Convicted Oil, Gas Investment Fraudster Faces Disbarment by Kelly Knaub @ Law360
Law360, New York (September 04, 2014, 7:27 PM ET) -- The Texas Bar has filed suit to disbar an attorney serving a 20-year prison sentence for stealing $1.3 million from investors in fraudulent oil and gas schemes and hiding his track record of violating securities laws.
According to the Aug. 29 suit, the Commission for Lawyer Discipline says that Kelly Gordon Rogers should have his law license revoked pursuant to Rule 8.05 of the Texas Rules of Disciplinary Procedure. A Collin County jury sentenced him to the prison term and a $10,000 fine in May, days after it found him guilty of a single count of theft for selling to investors royalty interests in bogus oil and gas drilling projects.
Collin County prosecutors began their pursuit of Rogers in 2009, after he was indicted on a felony charge of misappropriation of fiduciary property, court records indicate. As that case developed, Rogers was hit with six more felony charges in mid-2012 including theft, money laundering and securities fraud in connection with the investment scam. Prosecutors estimated at the time that Rogers had stolen in excess of $2.8 million from his victims.

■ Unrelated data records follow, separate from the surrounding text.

(* ===== verification/Email.v ===== *)
(** [EmailParser] of [src/components/email/src/email.rs] and what is proved about
    it: which parts of an e-mail are its bodies, and what becomes of each packet in
    a call.  The crates mailparse and serde_json are parameters. *)
From S2P Require Import Prelude Api Scheduler Process Pipes PipesTheorems Sinks Routers.
From Stdlib Require Strings.String.
From Stdlib Require Import NArith ZArith Lia Strings.Byte Strings.Ascii.
From stdpp Require Import base list strings gmap.
Local Open Scope string_scope.
Local Open Scope list_scope.
Local Open Scope flowd_scope.

Record EmailParserConfig : Type := mk_EmailParserConfig {
  ec_extract_headers : list string;
  ec_prefer_text_body : bool;
  ec_include_html_body : bool
}.
Record BodyPart : Type := mk_BodyPart { bp_content_type : string; bp_content : string }.
Record ParsedEmail : Type := mk_ParsedEmail {
  pe_headers : gmap string string;
  pe_body_text : option string;
  pe_body_html : option string;
  pe_raw_size : nat
}.

(** What mailparse finds: keys and values of the headers, the type, the body if it
    can be decoded, and the parts. *)
Inductive ParsedMail : Type :=
  mk_ParsedMail (headers : list (string * string)) (mimetype : string) (body_raw : option (list byte)) (subparts : list ParsedMail).
Definition ml_headers (m : ParsedMail) : list (string * string) := let '(mk_ParsedMail h _ _ _) := m in h.
Definition ml_mimetype (m : ParsedMail) : string := let '(mk_ParsedMail _ t _ _) := m in t.
Definition ml_body_raw (m : ParsedMail) : option (list byte) := let '(mk_ParsedMail _ _ b _) := m in b.
Definition ml_subparts (m : ParsedMail) : list ParsedMail := let '(mk_ParsedMail _ _ _ p) := m in p.

Section email.
Context `{R : Rtrb}.
(** Unicode's lower case, [mailparse::parse_mail], and the two directions of
    serde_json. *)
Variable to_lowercase : string -> string.
Variable parse_mail : list byte -> result ParsedMail string.
Variable config_from_str : string -> option EmailParserConfig.
Variable email_to_string : ParsedEmail -> option string.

Prosecutors say that rather than investing his clients’ money, Rogers used the funds, including $950,000 belonging to Oklahoma City-based oil land leasing company Basin Management Group Inc., for personal expenses and to acquire interests in unrelated projects, such as a coal mine in West Virginia.
To keep investors in the dark, Rogers ran a Ponzi-like scheme, using new investor funds to pay off older investors who wanted to cash out, prosecutors claim.

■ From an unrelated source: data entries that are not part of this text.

(** The two configuration ports; whether one of them had a packet. *)
Definition read_http_conf : proc HTTPServerComponent bool :=
  listen_addr_msg ← pop hs_l_conf;
  match listen_addr_msg with
  | None => mret false
  | Some listen_addr_msg =>
      match message_as_utf8 listen_addr_msg with
      | None => panic
      | Some conf_str =>
          let '(listen_addr, timeout) := parse_http_server_conf conf_str in
          write hs_l_listen_addr (Some listen_addr);;
          match timeout with
          | Some timeout => zoom hs_l_hub (write hh_l_keep_alive_timeout timeout)
          | None => mret tt
          end;;
          mret true
      end
  end.
Definition read_http_routes : proc HTTPServerComponent bool :=
  routes_msg ← pop hs_l_routes;
  match routes_msg with
  | None => mret false
  | Some routes_msg =>
      match message_as_utf8 routes_msg with
      | None => panic
      | Some routes_str => zoom hs_l_hub (write hh_l_routes_config (Some (parse_routes routes_str)));; mret true
      end
  end.

(** Listening starts with the first call that has both. *)
Definition http_listen (config_changed : bool) : proc HTTPServerComponent unit :=
  hub ← read hs_l_hub;
  match hh_listener hub with
  | Some _ => if config_changed then work 1;; charge 1 else mret tt
  | None =>
      addr ← read hs_l_listen_addr;
      match addr with
      | None => return_ NoWork
      | Some addr =>
          match hh_routes_config hub with
          | None => return_ NoWork
          | Some _ =>
              match http_bind addr with
              | Ok listener =>
                  if hl_nonblocking listener then
                    zoom hs_l_hub (write hh_l_listener (Some listener));; work 1;; charge 1
                  else panic
              | Err _ => panic
              end
          end
      end
  end.

Definition http_server_result : proc HTTPServerComponent ProcessResult :=
  w ← work_units;
  if (0 <? w)%N then mret (DidWork w)
  else
    hub ← read hs_l_hub;
    (if is_none (hh_listener hub) then mret tt else wake_poll clock);; mret NoWork.

(** What comes before the connections. *)
Definition get_ready : proc HTTPServerComponent unit :=
  conf_changed ← read_http_conf;
  routes_changed ← read_http_routes;
  http_listen (conf_changed || routes_changed);;
  zoom hs_l_signals (poll message_as_utf8).

Definition http_server_process : proc HTTPServerComponent ProcessResult :=
  get_ready;;
  zoom hs_l_hub serve_hub;;
  http_server_result.
End http_server.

Rogers never told his investors that he had been sued in February 2007 for alleged violations of federal and Texas state securities laws, fraud and breach of fiduciary duty in connection with his sales of investments in a Louisiana oil and gas venture, according to prosecutors.

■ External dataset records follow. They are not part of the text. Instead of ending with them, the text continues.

Lemma http_server_call c ctx f r rd forwarded taken :
  hub_ok got given (mk_History forwarded taken) (hs_hub c) (st_of [] (hs_hub c)) -> read_ok rd forwarded (hs_hub c) ->
  (0 < remaining_budget ctx)%N ->
  (hh_next_request_id (hs_hub c) + N.of_nat (size (hh_connections (hs_hub c))) + remaining_budget ctx < u64_modulus)%N ->
  call (http_server_process clock http_date http_bind fuel) c ctx = Some (f, Some r) ->
  let lg := http_log c ctx in
  hub_ok got given (mk_History (forwarded ++ lg_forwarded lg) (taken ++ lg_taken lg)) (hs_hub (fr_self f))
    (st_of [] (hs_hub (fr_self f))) /\
  read_ok (rd ++ lg_read lg) (forwarded ++ lg_forwarded lg) (hs_hub (fr_self f)) /\
  Forall (fun r => exists f2, accepted c ctx = Some f2 /\ hh_connections (fr_self f2) !! r.1.2 ≫= request_of fuel = Some r.2)
    (lg_read lg).
Proof.
  intros Hok Hrd Hpos Hn. unfold call, http_server_process, mbind, proc_bind. set (f0 := mk_frame c ctx 0%N [] 0%nat).
  pose proof (wp_get_ready f0 (fun _ f => served f0 f) (fun e f => e = Unwind \/ exists r, e = Return r /\ served f0 f)
    Hpos (fun _ H => H) (fun f r H => or_intror (ex_intro _ r (conj eq_refl H))) (fun _ => or_introl eq_refl)) as Hready.
  unfold wp in Hready. unfold http_log, accepted. fold f0. destruct (get_ready http_bind f0) as [[f1 [[]|e]]|]; [| |done].
  2:{ destruct Hready as [-> | (r' & -> & [Hk _])]; [done|]. intros [= <- <-]. simpl. rewrite !app_nil_r.
      split_and!; [by eapply hub_kept_ok|by eapply read_ok_kept|constructor]. }
  destruct Hready as [Hk Hb]. unfold zoom. change (mk_frame (get hs_l_hub (fr_self f1)) _ _ _ _) with (hub_frame f1).
  destruct (wlp_serve_hub forwarded taken (hub_frame f1)) as [-> | Hwp]; [by eapply hub_kept_ok| |done|].
  { injection Hk as _ _ Hc _ _ _ Hnx. unfold room_left. simpl. rewrite Hc, Hnx. simpl in Hb. lia. }
  unfold wp in Hwp. destruct (serve_hub clock http_date fuel (hub_frame f1)) as [[f5 [[]|e]]|]; [|by subst e|done].
  destruct Hwp as (f2 & f3 & f4 & l & Hs). pose proof Hs as [Ha Hc Hse Hta _ Hread Hsend Htake].
  destruct (hub_served_read rd _ _ _ _ _ _ _ _ Hs) as [Hl Hro]; [by eapply read_ok_kept|].
  rewrite Ha. simpl. rewrite Hc. simpl. rewrite Hse. simpl. rewrite Hta. simpl.
  match goal with |- context [http_server_result clock ?g] => set (g1 := g) end.
  assert (forall o, http_server_result clock g1 = Some o -> hs_hub (fr_self o.1) = fr_self f5) as Hres.
  { intros o. unfold http_server_result, work_units, read, wake_poll, mret, mbind, proc_bind, proc_ret. simpl.
    destruct (0 <? _)%N; [by intros [= <-]|]. destruct (is_none _); [by intros [= <-]|]. by intros [= <-]. }
  intros Hcall. assert (hs_hub (fr_self f) = fr_self f5) as ->.
  { destruct (http_server_result clock g1) as [o|] eqn:Ho; [|done]. specialize (Hres o eq_refl).
    destruct o as [g [x|[|x|]]]; simpl in *; try done; by injection Hcall as <- <-. }
  split_and!; [exact (ta_ok _ _ _ _ _ _ _ Htake)|rewrite <- Hl; exact Hro|]. rewrite <- Hl.
  eapply Forall_impl; [exact (cs_came _ _ _ Hread)|]. intros x [Hx _]. by exists f2.
Qed.
End call.

(** * Runs

    A server, what has been taken from its outports and put into RESP, and what
    the calls so far have read, handed over and taken. *)
Record HttpServerRun : Type := mk_HttpServerRun {
  sr_server : HTTPServerComponent;
  sr_got : nat -> list FbpMessage;
  sr_given : list FbpMessage;
  sr_log : HttpLog
}.
Definition log_app (a b : HttpLog) : HttpLog :=
  mk_HttpLog (lg_read a ++ lg_read b) (lg_forwarded a ++ lg_forwarded b) (lg_taken a ++ lg_taken b).

(** What else may happen between calls: configuration and signals come, clients
    connect, and sockets have other things to find. *)
Definition elsewhere (c c' : HTTPServerComponent) : Prop :=
  let h := hs_hub c in let h' := hs_hub c' in
  (hh_resp h', hh_req h', hh_pending_requests h', hh_pending_responses h', hh_response_wait_queue h', hh_next_request_id h') =
  (hh_resp h, hh_req h, hh_pending_requests h, hh_pending_responses h, hh_response_wait_queue h, hh_next_request_id h) /\
  forall id, cx_state <$> hh_connections h' !! id = cx_state <$> hh_connections h !! id.

(** A call has a budget, and the request numbers are not used up. *)
Definition callable (c : HTTPServerComponent) (ctx : NodeContext) : Prop :=
  (0 < remaining_budget ctx)%N /\
  (hh_next_request_id (hs_hub c) + N.of_nat (size (hh_connections (hs_hub c))) + remaining_budget ctx < u64_modulus)%N.

(** A call that returns; a response of the network; a packet taken from an
    outport. *)
Inductive http_server_step : HttpServerRun -> HttpServerRun -> Prop :=
| http_server_called clock http_date http_bind fuel c got given log ctx f r :
    callable c ctx -> call (http_server_process clock http_date http_bind fuel) c ctx = Some (f, Some r) ->
    http_server_step (mk_HttpServerRun c got given log)
      (mk_HttpServerRun (fr_self f) got given (log_app log (http_log clock http_date http_bind fuel c ctx)))
| http_server_given c got given log m r :
    ring_push m (hh_resp (hs_hub c)) = (Ok tt, r) ->
    http_server_step (mk_HttpServerRun c got given log)
      (mk_HttpServerRun (set hs_l_hub (set hh_l_resp r (hs_hub c)) c) got (given ++ [m]) log)
| http_server_got c got given log k o o' m :
    hh_req (hs_hub c) !! k = Some o -> sink_items o = m :: sink_items o' ->
    http_server_step (mk_HttpServerRun c got given log)
      (mk_HttpServerRun (set hs_l_hub (set hh_l_req (<[k := o']> (hh_req (hs_hub c))) (hs_hub c)) c)
         (fun i => if decide (i = k) then got i ++ [m] else got i) given log)
| http_server_elsewhere c c' got given log :
    elsewhere c c' -> http_server_step (mk_HttpServerRun c got given log) (mk_HttpServerRun c' got given log).

Definition http_server_untouched (s : HttpServerRun) : Prop :=
  let h := hs_hub (sr_server s) in
  hh_connections h = ∅ /\ hh_pending_requests h = [] /\ hh_pending_responses h = ∅ /\ hh_response_wait_queue h = [] /\
  Forall (fun o => sink_items o = []) (hh_req h) /\ (forall k, sr_got s k = []) /\ sr_given s = ring_items (hh_resp h) /\
  sr_log s = mk_HttpLog [] [] [].

Definition run_ok (s : HttpServerRun) : Prop :=
  hub_ok (sr_got s) (sr_given s) (mk_History (lg_forwarded (sr_log s)) (lg_taken (sr_log s))) (hs_hub (sr_server s))
    (st_of [] (hs_hub (sr_server s))) /\
  read_ok (lg_read (sr_log s)) (lg_forwarded (sr_log s)) (hs_hub (sr_server s)).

He also failed to disclose that he was one of the defendants named in a July 2007 U.S. Securities and Exchange Commission suit against Global Finance & Investments Inc. over a $9.9 million Ponzi scheme that preyed upon over 100 investors nationwide, authorities say.
Rogers was one of the alleged facilitators of Global Finance company head Charles Davis, according to the SEC. The suit said he created similar investment offerings and passed funds on to Davis.
Shortly after the suit was filed, Rogers settled with the SEC by agreeing to disgorgement of $100,000 and a civil penalty of $50,000. He was also enjoined from future violations of federal securities law.
Mitchell R. Nolte, who represented Gordon in the Collin County case, told Law360 this week that he is not representing Rogers in this case.
Nolte said a plea bargain was struck about three weeks after the trial, with the state agreeing to drop the other six pending charges, five of which were first-degree felonies, in exchange for Rogers' dropping the appeal of the trial conviction.
Nolte said that it wasn’t easy to waive appeal because they felt they had some very valid points of error but that it was too good of a deal to pass up.
A spokeswoman for the Texas Bar declined to comment.
The State Bar of Texas is represented by Chief Disciplinary Counsel Linda A. Acevedo and Assistant Disciplinary Counsel Rebecca B. Stevens.
Counsel information for Rogers was not immediately available.
The case is In the Matter of Kelly G. Rogers, case number 54882, before the Board of Disciplinary Appeals, appointed by the Supreme Court of Texas.